* **Aim of the task**: Nothing after the line containing "is not an instance" belongs in the answer; write out exactly every line from the start of the material up to it, including it.

Start of Block

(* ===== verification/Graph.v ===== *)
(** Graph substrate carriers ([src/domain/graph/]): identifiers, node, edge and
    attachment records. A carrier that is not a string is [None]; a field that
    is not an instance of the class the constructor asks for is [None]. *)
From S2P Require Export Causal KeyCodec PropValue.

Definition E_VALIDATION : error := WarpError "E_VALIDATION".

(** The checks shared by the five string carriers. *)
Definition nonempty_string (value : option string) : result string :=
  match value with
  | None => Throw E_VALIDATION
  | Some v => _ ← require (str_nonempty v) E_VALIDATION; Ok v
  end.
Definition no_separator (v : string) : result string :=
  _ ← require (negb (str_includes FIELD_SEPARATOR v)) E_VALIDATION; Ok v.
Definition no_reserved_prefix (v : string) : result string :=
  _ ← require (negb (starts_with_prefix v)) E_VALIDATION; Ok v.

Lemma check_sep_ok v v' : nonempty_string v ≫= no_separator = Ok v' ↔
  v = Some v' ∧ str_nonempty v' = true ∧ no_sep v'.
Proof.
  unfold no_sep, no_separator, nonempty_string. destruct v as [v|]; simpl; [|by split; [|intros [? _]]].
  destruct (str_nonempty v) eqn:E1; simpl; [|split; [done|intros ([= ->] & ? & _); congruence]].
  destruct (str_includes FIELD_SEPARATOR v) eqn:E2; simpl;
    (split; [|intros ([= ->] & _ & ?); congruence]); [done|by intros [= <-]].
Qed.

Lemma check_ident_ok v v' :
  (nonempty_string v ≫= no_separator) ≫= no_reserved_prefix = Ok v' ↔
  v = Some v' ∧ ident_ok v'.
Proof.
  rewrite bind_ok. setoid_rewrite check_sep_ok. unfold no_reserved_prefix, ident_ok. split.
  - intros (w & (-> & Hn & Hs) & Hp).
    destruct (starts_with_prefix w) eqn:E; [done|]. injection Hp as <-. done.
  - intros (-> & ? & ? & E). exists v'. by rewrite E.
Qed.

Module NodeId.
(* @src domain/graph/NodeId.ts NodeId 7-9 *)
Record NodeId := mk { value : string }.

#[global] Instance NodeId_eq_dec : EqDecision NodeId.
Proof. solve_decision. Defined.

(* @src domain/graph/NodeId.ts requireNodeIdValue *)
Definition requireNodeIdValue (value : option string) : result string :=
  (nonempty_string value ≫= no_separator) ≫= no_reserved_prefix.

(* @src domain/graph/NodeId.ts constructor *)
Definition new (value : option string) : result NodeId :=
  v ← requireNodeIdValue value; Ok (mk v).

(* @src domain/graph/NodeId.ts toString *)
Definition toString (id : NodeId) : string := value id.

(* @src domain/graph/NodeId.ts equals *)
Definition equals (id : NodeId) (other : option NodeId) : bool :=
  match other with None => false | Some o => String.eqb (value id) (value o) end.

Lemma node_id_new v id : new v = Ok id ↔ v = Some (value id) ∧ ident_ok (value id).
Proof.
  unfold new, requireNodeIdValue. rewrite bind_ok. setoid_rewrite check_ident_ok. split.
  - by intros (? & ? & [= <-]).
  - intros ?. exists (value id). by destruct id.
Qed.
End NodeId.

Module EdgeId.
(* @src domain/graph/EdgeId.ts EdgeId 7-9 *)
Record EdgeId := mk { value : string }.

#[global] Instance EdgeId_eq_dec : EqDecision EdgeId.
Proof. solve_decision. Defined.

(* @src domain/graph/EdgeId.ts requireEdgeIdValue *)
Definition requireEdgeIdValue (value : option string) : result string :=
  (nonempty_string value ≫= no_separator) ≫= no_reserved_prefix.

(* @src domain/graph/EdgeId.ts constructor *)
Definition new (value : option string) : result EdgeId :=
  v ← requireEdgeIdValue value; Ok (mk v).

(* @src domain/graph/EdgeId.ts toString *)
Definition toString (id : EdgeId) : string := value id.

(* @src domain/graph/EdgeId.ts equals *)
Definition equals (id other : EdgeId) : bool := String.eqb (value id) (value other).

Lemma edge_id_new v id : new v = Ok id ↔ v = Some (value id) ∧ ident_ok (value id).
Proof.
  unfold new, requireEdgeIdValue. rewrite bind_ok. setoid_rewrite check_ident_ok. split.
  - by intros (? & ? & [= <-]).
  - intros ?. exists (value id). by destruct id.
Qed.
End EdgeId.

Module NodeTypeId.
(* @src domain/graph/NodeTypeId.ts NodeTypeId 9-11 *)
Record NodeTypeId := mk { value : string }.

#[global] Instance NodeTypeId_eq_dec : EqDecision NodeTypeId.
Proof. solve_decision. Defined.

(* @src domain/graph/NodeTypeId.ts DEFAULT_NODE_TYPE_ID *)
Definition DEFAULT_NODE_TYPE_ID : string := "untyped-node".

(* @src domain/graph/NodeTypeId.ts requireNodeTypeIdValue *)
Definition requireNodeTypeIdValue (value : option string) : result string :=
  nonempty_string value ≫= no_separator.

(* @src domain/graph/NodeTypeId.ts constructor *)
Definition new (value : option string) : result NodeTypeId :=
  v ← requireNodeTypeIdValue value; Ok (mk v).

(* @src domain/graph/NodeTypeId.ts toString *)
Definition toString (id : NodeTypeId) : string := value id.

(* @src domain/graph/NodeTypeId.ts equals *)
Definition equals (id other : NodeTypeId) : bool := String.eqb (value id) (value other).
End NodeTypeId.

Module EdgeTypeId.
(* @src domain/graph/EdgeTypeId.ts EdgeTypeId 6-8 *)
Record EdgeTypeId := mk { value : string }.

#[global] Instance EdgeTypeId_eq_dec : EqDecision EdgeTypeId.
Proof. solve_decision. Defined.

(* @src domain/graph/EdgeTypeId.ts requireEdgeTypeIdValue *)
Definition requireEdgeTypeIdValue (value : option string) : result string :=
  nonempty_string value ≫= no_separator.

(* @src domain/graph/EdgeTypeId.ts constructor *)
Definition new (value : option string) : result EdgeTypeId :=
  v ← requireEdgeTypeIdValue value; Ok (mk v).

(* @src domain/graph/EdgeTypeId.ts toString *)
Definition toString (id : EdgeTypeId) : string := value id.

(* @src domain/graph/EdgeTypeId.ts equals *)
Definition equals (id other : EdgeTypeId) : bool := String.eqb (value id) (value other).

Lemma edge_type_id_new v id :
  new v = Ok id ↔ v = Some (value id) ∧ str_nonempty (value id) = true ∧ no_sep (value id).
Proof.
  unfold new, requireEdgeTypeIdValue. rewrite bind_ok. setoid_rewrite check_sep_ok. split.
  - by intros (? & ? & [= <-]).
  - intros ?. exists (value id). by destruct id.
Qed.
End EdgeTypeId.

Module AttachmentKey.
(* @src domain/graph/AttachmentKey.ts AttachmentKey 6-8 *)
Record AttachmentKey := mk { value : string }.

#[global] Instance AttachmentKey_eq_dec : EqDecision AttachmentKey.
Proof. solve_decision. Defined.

End of Block

* **Answer section**:
(* ===== verification/Graph.v ===== *)
(** Graph substrate carriers ([src/domain/graph/]): identifiers, node, edge and
    attachment records. A carrier that is not a string is [None]; a field that
    is not an instance of the class the constructor asks for is [None]. *)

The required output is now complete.